Viele Forschende nehmen an, dass sich Glück in gewissem Sinne aufschlüsseln lässt. Gemeinsam mit den Testpersonen in ihren Studien erforschen sie, wie weit unsere Vorstellung eines guten Lebens von der Realität entfernt ist. Je nachdem, welchen Glücksbegriff sie ihrer Forschung zugrunde legen, bauen sie ihre Studien auf. Der Psychologe Ed Diener fragte vor allem nach dem, was die antike Philosophie wohl als das gute Leben bezeichnet hätten. 1984 entwickelte er einen Fragebogen, mit dem er die Lebenszufriedenheit seiner Probanden herausfinden wollte.
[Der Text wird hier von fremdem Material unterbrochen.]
Lemma check_grant_ok grant head : check_grant blake3 getPublicKey other_numbers grant head = Ok tt -> exists key,
  is_hash32 (gd_oneTimePrivateKey grant) = true /\ getPublicKey (hex_decode (gd_oneTimePrivateKey grant)) = Ok key /\
  ch_oneTimePublicKey head = bytesToHex key /\ hashChainBorrowGuard blake3 (ch_nextGuard head) (ch_oneTimePublicKey head) = Ok (ch_currentGuard head).
Proof using.
  unfold check_grant. intros H. apply bind_ok in H as (bad & Hb & ->%throw_if_ok). apply or_else_false in Hb as [_ Hb].
  apply or_else_false in Hb as [Hk Hg]. apply bind_ok in Hk as (k & Hk & Ek%Ok_inj). apply bind_ok in Hg as (g & Hg & Eg%Ok_inj). inv_bool. subst k g.
  unfold hashChainOneTimePublicKey in Hk. apply bind_ok in Hk as (secret & [-> Hs]%fixedBytes_ok & Hk).
  apply bind_ok in Hk as (key & Hkey & Hk%Ok_inj). exists key. done.
Qed.
Lemma check_scripts_ok payment head : check_scripts blake2b lift_x payment head = Ok tt -> exists owner,
  parseHashChainHeadRedeemScript lift_x (ch_headRedeemScript head) = Ok {| hp_ownerPublicKey := owner; hp_guard := ch_currentGuard head |} /\
  script_of {| hp_ownerPublicKey := owner; hp_guard := ch_currentGuard head |} = Ok (ch_headScriptPublicKey head) /\
  script_of {| hp_ownerPublicKey := owner; hp_guard := ch_nextGuard head |} = Ok (pr_payToScriptPublicKey payment).
Proof using.
  unfold check_scripts. intros H. apply bind_ok in H as ([owner guard] & Hp & H). apply bind_ok in H as (bad & Hb & ->%throw_if_ok).
  apply or_else_false in Hb as [Hg%Ok_inj Hb]. apply or_else_false in Hb as [H1 H2]. apply bind_ok in H1 as (s1 & H1 & E1%Ok_inj).
  apply bind_ok in H2 as (s2 & H2 & E2%Ok_inj). cbn [hp_guard hp_ownerPublicKey] in *. inv_bool. subst. by exists owner.
Qed.
Lemma check_funding_ok funding key : check_funding getPublicKey funding = Ok key -> exists pub,
  key = hex_decode (fi_privateKey funding) /\ is_lower_hash32 (fi_privateKey funding) = true /\
  getPublicKey (hex_decode (fi_privateKey funding)) = Ok pub /\ fi_scriptPublicKey funding = "000020" +:+ bytesToHex pub +:+ "ac".
Proof using.
  unfold check_funding. cbv zeta. intros H. apply bind_ok in H as (bad & Hb & H). apply bind_ok in H as ([] & ->%throw_if_ok & [= <-]).
  apply or_else_false in Hb as [Hl%Ok_inj Hb]. apply bind_ok in Hb as (pub & Hp & E%Ok_inj). inv_bool. exists pub.
  rewrite Buffer_of_hash32 in * by (by apply lower_is_hash32). done.
Qed.
Lemma choose_outputs_ok inputs successor funding change targetFee outs m :
  targetFee <= MAX_FEE -> 0 <= change -> choose_outputs inputs successor funding change targetFee = Ok (outs, m) ->
  (outs = [successor; change_output funding change] /\ 0 < change \/ outs = [successor] /\ targetFee + change <= MAX_FEE) /\
  storageMass inputs outs = Ok m /\ 0 <= m < MAX_STORAGE_MASS.
Proof using.
  intros Hfee Hch. unfold choose_outputs. cbv zeta. intros H. apply bind_ok in H as (m0 & Hm & H). apply bind_ok in H as ([outs' m'] & Hd & H).
  apply bind_ok in H as ([] & Hmax%throw_if_ok & [= -> ->]). inv_bool.
  assert (storageMass inputs outs = Ok m -> 0 <= m) as Hpos by (unfold storageMass; apply mass_nonneg).
  destruct (_ && _) eqn:E in Hd.
  - apply bind_ok in Hd as (m1 & Hm1 & [= <- <-]). inv_bool. split; [right; split; [done|lia]|]. split; [done|]. split; [auto|done].
  - injection Hd as <- <-. split; [|split; [done|split; [auto|done]]]. destruct (0 <? change) eqn:Ec; inv_bool; [by left|right; split; [done|lia]].
Qed.
Lemma check_request_ok payment head : check_request payment = Ok head -> pr_hashChainHead payment = Some head /\
  existsb (String.eqb (pr_network payment)) ["kaspa:testnet-10"; "kaspa:mainnet"] = true /\ pr_profile payment = "hash-chain-additive".
Proof using.
  unfold check_request. cbv zeta. destruct (pr_hashChainHead payment); [|done]. intros H. apply bind_ok in H as ([] & Hb%throw_if_ok & [= ->]).
  inv_bool. done.
Qed.
Lemma sign_hex_ok digest key aux s : sign_hex schnorr_sign digest key aux = Ok s ->
  exists b, s = bytesToHex b /\ schnorr_sign (Buffer_from_hex digest) key aux = Ok b.
Proof using. unfold sign_hex. intros H. apply bind_ok in H as (b & Hb & H%Ok_inj). by exists b. Qed.
Lemma sign_ok payment funding feeSompi aux r : sign payment funding feeSompi aux = Ok r ->
  exists head v, signing payment head funding aux v r.
Proof using.
  unfold signHashChainExactTransaction. intros H. apply bind_ok in H as ([] & _ & H).
  apply bind_ok in H as (head & (Hh & Hn & Hp)%check_request_ok & H). exists head.
  apply bind_ok in H as ([] & (oneTimeKey & Hk1 & Hk2 & Hk3 & Hg)%check_grant_ok & H).
  apply bind_ok in H as ([] & (owner & Hs1 & Hs2 & Hs3)%check_scripts_ok & H).
  apply bind_ok in H as (payerKey & (pub & -> & Hf1 & Hf2 & Hf3)%check_funding_ok & H).
  apply bind_ok in H as (amount & Ha%canonicalPositive_ok & H). apply bind_ok in H as (headAmount & Hha%canonicalPositive_ok & H).
  apply bind_ok in H as (fundingAmount & Hfa%canonicalPositive_ok & H). apply bind_ok in H as (targetFee & Hfee%canonicalPositive_ok & H).
  apply bind_ok in H as ([] & Hcov%throw_if_ok & H). apply bind_ok in H as ([] & Hne%throw_if_ok & H).
  destruct Hfee as (_ & _ & Hfee). inv_bool.
  apply bind_ok in H as ([outs m] & (Ho & Hm & Hm')%choose_outputs_ok & H); [|lia..].
  apply bind_ok in H as (t & Ht & H). apply bind_ok in H as (id & Hid & H). apply bind_ok in H as (digest & Hd & H).
  apply bind_ok in H as (sig & (rs & -> & Hrs)%sign_hex_ok & H). apply Ok_inj in H.
  unfold sign_transaction in Ht. cbv zeta in Ht. apply bind_ok in Ht as (s0 & Hs0 & Ht). apply bind_ok in Ht as (hs & (hb & -> & Hhb)%sign_hex_ok & Ht).
  apply bind_ok in Ht as (s1 & Hps & Ht). apply bind_ok in Ht as (ps & (pb & -> & Hpb)%sign_hex_ok & Ht).
  apply bind_ok in Ht as (hw & Hhw & Ht). apply bind_ok in Ht as (pw & Hpw & Ht%Ok_inj). rewrite (Buffer_of_hash32 (gd_oneTimePrivateKey (pr_grant payment)) Hk1) in Hhb.
  exists {| sv_owner := owner; sv_oneTimeKey := oneTimeKey; sv_payerPublicKey := pub; sv_amount := amount; sv_headAmount := headAmount;
    sv_fundingAmount := fundingAmount; sv_targetFee := targetFee; sv_outputs := outs; sv_mass := m; sv_headDigest := s0; sv_payerDigest := s1;
    sv_headSignature := hb; sv_payerSignature := pb; sv_headWitness := hw; sv_payerWitness := pw; sv_digest := digest; sv_requestSignature := rs |}.
  assert (er_transactionId r = id) as Er by (by subst r).
  split; cbn [sv_owner sv_oneTimeKey sv_payerPublicKey sv_amount sv_headAmount sv_fundingAmount sv_targetFee sv_outputs sv_mass sv_headDigest
    sv_payerDigest sv_headSignature sv_payerSignature sv_headWitness sv_payerWitness sv_digest sv_requestSignature]; rewrite ?Er.
  - exact Hh.
  - split; assumption.
  - split_and!; assumption.
  - exact Hg.
  - split_and!; assumption.
  - split_and!; assumption.
  - split_and!; (assumption || lia).
  - lia.
  - intros E. rewrite E in Hne. rewrite bool_decide_eq_true_2, Z.eqb_refl in Hne by reflexivity. discriminate Hne.
  - exact Ho.
  - split; assumption.
  - split; assumption.
  - split; assumption.
  - exact Hhw.
  - exact Hpw.
  - unfold signed_transaction. cbn [sv_headWitness sv_payerWitness sv_outputs sv_mass]. rewrite Ht. exact Hid.
  - split; assumption.
  - subst r t. split_and!; reflexivity.
Qed.
End Signer.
Bis heute wird Dieners »Satisfaction With Life Scale« eingesetzt, um die Lebenszufriedenheit der Menschen zu messen. Das liegt vor allem daran, dass dieser Fragebogen trotz seiner Kürze wissenschaftlich zuverlässig, einfach anwendbar und international anerkannt ist.
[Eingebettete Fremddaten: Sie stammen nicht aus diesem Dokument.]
Inductive ExactPaymentAttemptStatus := ex_pending | ex_accepted | ex_absent.
#[export] Instance exact_status_eq_dec : EqDecision ExactPaymentAttemptStatus.
Proof. solve_decision. Defined.
Record ExactPaymentOutputEvidence := {
  oe_transactionId : string;
  oe_outputIndex : Z;
  oe_scriptPublicKey : string;
  oe_amount : string
}.
(** The part of [CreatePaymentResult] that the store reads; requirements and payload are the
    JSON objects of the protocol. *)
Record CreatePaymentResult := {
  cp_resourceUrl : string;
  cp_accepted : json;
  cp_paymentPayload : json;
  cp_scheme : string;
  cp_transactionId : option string;
  cp_exactAttemptId : option string
}.
Record ExactPaymentAttemptRecord := {
  ep_attemptId : string;
  ep_intentHash : string;
  ep_requestHash : string;
  ep_origin : string;
  ep_resourceUrl : string;
  ep_paymentIdentifier : string;
  ep_transactionId : string;
  ep_inputOutpoints : list FundingOutpoint;
  ep_payment : CreatePaymentResult;
  ep_status : ExactPaymentAttemptStatus;
  ep_evidence : option TrustedTransactionEvidence;
  ep_output : option ExactPaymentOutputEvidence;
  ep_providerFinalized : bool
}.
#[export] Instance exact_attempt_eta : Settable ExactPaymentAttemptRecord := fun a =>
  Build_ExactPaymentAttemptRecord (ep_attemptId a) (ep_intentHash a) (ep_requestHash a) (ep_origin a) (ep_resourceUrl a)
    (ep_paymentIdentifier a) (ep_transactionId a) (ep_inputOutpoints a) (ep_payment a) (ep_status a) (ep_evidence a)
    (ep_output a) (ep_providerFinalized a).
(* ===== verification/ClientStoreOps.v ===== *)
(** * The client's channel store

    Models [MemoryChannelStore] of [protocol/packages/client/src/channel-store.ts]: its
    construction from persisted records and every method that reads or changes its tables.
    A method contains no suspension point, so it is one step; it answers with the store it
    leaves behind, also when it throws.  [withChannelOperationLease] only orders promises. *)

From S2P Require Import Prelude Amount Json Binary ResourceBudget Commitment ChainTruth Template Channels ClientStore.

(** ** State *)

(** The five maps, in insertion order *)
Record ClientStore := {
  cs_channels : list (string * DirectModeChannel);
  cs_fundingAttempts : list (string * FundingTransitionAttemptRecord);
  cs_refundAttempts : list (string * RefundAttemptRecord);
  cs_exactPaymentAttempts : list (string * ExactPaymentAttemptRecord);
  cs_exactPaymentIdentifiers : list (string * string)
}.
#[export] Instance client_store_eta : Settable ClientStore := fun s =>
  Build_ClientStore (cs_channels s) (cs_fundingAttempts s) (cs_refundAttempts s) (cs_exactPaymentAttempts s)
    (cs_exactPaymentIdentifiers s).
Definition empty_client_store : ClientStore :=
  {| cs_channels := []; cs_fundingAttempts := []; cs_refundAttempts := []; cs_exactPaymentAttempts := [];
     cs_exactPaymentIdentifiers := [] |}.
Definition set_channel (key : string) (c : DirectModeChannel) (s : ClientStore) : ClientStore :=
  s <| cs_channels := map_set key c (cs_channels s) |>.
Definition set_funding (key : string) (a : FundingTransitionAttemptRecord) (s : ClientStore) : ClientStore :=
  s <| cs_fundingAttempts := map_set key a (cs_fundingAttempts s) |>.
Definition set_refund (key : string) (a : RefundAttemptRecord) (s : ClientStore) : ClientStore :=
  s <| cs_refundAttempts := map_set key a (cs_refundAttempts s) |>.
Definition set_exact (key : string) (a : ExactPaymentAttemptRecord) (s : ClientStore) : ClientStore :=
  s <| cs_exactPaymentAttempts := map_set key a (cs_exactPaymentAttempts s) |>.
Definition set_identifier (identifier key : string) (s : ClientStore) : ClientStore :=
  s <| cs_exactPaymentIdentifiers := map_set identifier key (cs_exactPaymentIdentifiers s) |>.
Definition get_channel (s : ClientStore) (key : string) : option DirectModeChannel := map_get key (cs_channels s).
Definition get_funding (s : ClientStore) (key : string) : option FundingTransitionAttemptRecord := map_get key (cs_fundingAttempts s).
Definition get_refund (s : ClientStore) (key : string) : option RefundAttemptRecord := map_get key (cs_refundAttempts s).
Definition get_exact (s : ClientStore) (key : string) : option ExactPaymentAttemptRecord := map_get key (cs_exactPaymentAttempts s).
Dieners Grundannahme: Je ähnlicher sich Wunsch und Wirklichkeit sind, desto glücklicher sind wir mit unserem Leben. Wenn dann noch die Bilanz stimmt, können wir uns glücklich schätzen. Haben wir häufiger gute Laune und sind aufrichtig zufrieden mit unserem Leben, anstatt dass wir herumquengeln und unglücklich sind, so läuft es wirklich gut für uns.60 Je häufiger wir Sinn in dem sehen, was wir tun, und je ausgeglichener wir sind, desto größer ist unser Glück. So wie sich eine Depression von der Traurigkeit darin unterscheidet, wie lange sie uns begleitet, so erwächst aus der Zufriedenheit das Glück, je öfter und je länger sie bei uns bleibt.
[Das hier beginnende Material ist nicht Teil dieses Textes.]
(* ===== verification/ClientStoreProperties.v ===== *)
(** * Guarantees of the client's channel store

    What [MemoryChannelStore] promises from its construction on, over any sequence of calls:
    exclusive attempts, final outcomes of exact payments, repeatable applications; and a
    state it cannot leave.  A concrete store exercises them. *)

From S2P Require Import Prelude Amount Json Binary ResourceBudget Commitment ChainTruth Template Channels ClientStore.
From S2P Require Import ClientStoreOps ClientStoreSteps ClientStoreInvariant Compaction.

(** ** A concrete store *)

Module SampleClient.
Definition no_urls (s : string) : option string := Some s.
Abbreviation run := (exec_all toy_sha256 no_urls).

Definition config : ChannelConfig := sample_config (hex64 "0a").
Definition value_or {A} (d : A) (m : result A) : A := match m with Ok a => a | Throw _ => d end.
Definition id : string := value_or "" (channelId toy_sha256 config).
Definition intent : GenesisChannelIntent := {|
  gi_channelId := id; gi_origin := "https://shop.example"; gi_resourceUrl := Some "https://shop.example/a"; gi_config := config;
  gi_clientPrivateKey := None; gi_escrowAddress := "kaspatest:escrow"; gi_fundingSource := "wallet" |}.
Definition head_of (tx : Z) (amount : string) : FundingSuccessorIntent := {|
  fs_outpoint := Outpoint (Sample.hash tx) 0; fs_covenantId := Sample.covenant; fs_amount := amount; fs_scriptPublicKey := Sample.script |}.
Definition attempt (tx : Z) (input : FundingOutpoint) (amount : string) (k : FundingKind) : FundingTransitionAttemptRecord := {|
  fa_channelId := id; fa_transaction := "00"; fa_transactionId := Sample.hash tx; fa_inputOutpoints := [input];
  fa_intendedSuccessor := head_of tx amount; fa_fundingSource := "wallet"; fa_status := at_pending; fa_finality := None;
  fa_acceptance := None; fa_requiredConfirmations := 1; fa_kind := k |}.
Definition genesis_attempt : FundingTransitionAttemptRecord := attempt 100 (Outpoint (Sample.hash 1) 0) "1000" (GenesisKind intent).
Definition genesis_request : FundingTransitionAttemptApplyRequest := {|
  fr_channelId := id; fr_transactionId := Sample.hash 100; fr_acceptance := Sample.evidence 100 10;
  fr_evidence := GenesisEvidence {|
    gv_covenantId := Sample.covenant; gv_authorizingInput := Outpoint (Sample.hash 1) 0;
    genesisOutpoint := Outpoint (Sample.hash 100) 0; genesisScriptPublicKey := Sample.script; genesisAmount := "1000";
    totalOutputCount := 1; authorizedOutputCount := 1; gv_acceptance := Sample.evidence 100 10 |} |}.
Definition opening : list ClientCommand := [ClaimFunding genesis_attempt; ApplyFunding genesis_request].
Definition opened : ClientStore := run opening empty_client_store.
(** A channel of 1000 sompi *)
Definition channel : option DirectModeChannel := get_channel opened (channelKey id).

(** The top-up that spends the head of [c] for one of 1500 sompi *)
Definition top_up_of (c : DirectModeChannel) : FundingTransitionAttemptRecord := attempt 101 (dc_activeOutpoint c) "1500" (TopUpKind c).
Definition top_up_request : FundingTransitionAttemptApplyRequest := {|
  fr_channelId := id; fr_transactionId := Sample.hash 101; fr_acceptance := Sample.evidence 101 11;
  fr_evidence := TopUpEvidence {|
    te_covenantId := Sample.covenant; te_spentOutpoint := Outpoint (Sample.hash 100) 0;
    te_successorOutpoint := Outpoint (Sample.hash 101) 0; te_successorScriptPublicKey := Sample.script; te_successorAmount := "1500";
    te_authorizedSuccessorCount := 1; te_authorizingInput := 0; te_acceptance := Sample.evidence 101 11 |} |}.
Definition refund_of (c : DirectModeChannel) : RefundAttemptRecord := {|
  ra_channelId := dc_id c; ra_covenantId := dc_covenantId c; ra_activeOutpoint := dc_activeOutpoint c;
  ra_activeScriptPublicKey := dc_activeScriptPublicKey c; ra_fundingAmount := dc_fundingAmount c; ra_channelStatus := dc_status c;
  ra_refundAmount := dc_fundingAmount c; ra_transaction := "00"; ra_transactionId := Sample.hash 102; ra_status := at_pending;
  ra_finality := None; ra_acceptance := None; ra_requiredConfirmations := 1; ra_refundScriptPublicKey := "51" |}.
Definition refund_request : RefundAttemptApplyRequest := {|
  rr_channelId := id; rr_transactionId := Sample.hash 102; rr_acceptance := Sample.evidence 102 11 |}.
(** Calls on the stored channel *)
Definition on_channel (f : DirectModeChannel -> list ClientCommand) : list ClientCommand :=
  match channel with Some c => f c | None => [] end.
Definition topping_up : ClientStore := run (on_channel (fun c => [ClaimFunding (top_up_of c)])) opened.
Definition refunding : ClientStore := run (on_channel (fun c => [ClaimRefund (refund_of c)])) opened.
Das Schöne an diesem Fragebogen ist, dass wir ihn auch selbst zuhause durchführen und auswerten können. Wer ab und zu seinen Ist-Stand analysieren möchte, kann das mit Dieners Test tun, oder auch in regelmäßigen Abständen schauen, was der Test ergibt. Im Wesentlichen geht es dabei um zwei Bereiche: 1) die allgemeine Lage im Gefühlshaushalt und 2) die Zufriedenheit mit bestimmten Lebensbereichen wie Arbeit, Ehe, Gesundheit und Erfüllung.61 Mit diesen fünf Fragen können wir es Diener nachmachen – und unser Glück in Zahlen darstellen:62
1) »In den meisten Bereichen entspricht mein Leben meinen Idealvorstellungen.«
2) »Meine Lebensbedingungen sind ausgezeichnet.«
3) »Ich bin mit meinem Leben zufrieden.«
4) »Bisher habe ich die wesentlichen Dinge erreicht, die ich mir für mein Leben wünsche.«
5) »Wenn ich mein Leben noch einmal leben könnte, würde ich kaum etwas ändern.«
Für jede Frage können die Befragten einen bis sieben Punkte vergeben. Die sich daraus ergebende Zahl spiegelt das aktuelle Wohlbefinden wider. Wer insgesamt fünf Punkte erreicht, fühlt sich elend, wer auf 35 Punkte kommt, ist rundum zufrieden.63 Natürlich ist das eine sehr vereinfachte Darstellung für ein so komplexes Konzept wie das Glück. Und doch kann uns die Zahl einen Eindruck davon geben, wie es um uns bestellt ist und ob wir vielleicht etwas an unserem Leben ändern wollen. Wer diesen Test regelmäßig mit sich selbst macht, kann vielleicht auch erkennen, ob sich die Zahl über die Monate und Jahre verändert, und prüfen, ob nach der Hochzeit oder dem Jobwechsel, nach dem Kauf eines neuen Autos oder dem ersten Kind eine andere Zahl unter dem Strich steht.
Manchmal geraten wir unter die Räder unseres eigenen Lebens. In diesen Zeiten kann es sich anfühlen, als sei die Luft zu zäh, um unsere Lunge richtig zu füllen. Manchmal fühlt es sich an, als sei man emotional bis zum Kern durchgefroren, als könnte einem nie wieder warm sein. Als sei das Leben längst aus einem gewichen und hätte nur noch eine formlose Hülle zurückgelassen, die sich, schwer wie eine Maschine, durch den Alltag schleppt – vielleicht funktionstüchtig, aber im Inneren leer. Die Welt wahrzunehmen, geht noch, doch sobald sie die Augen passiert hat, löst sie sich in Wohlgefallen auf. Und alles, was bleibt, sind dunkle Wolken.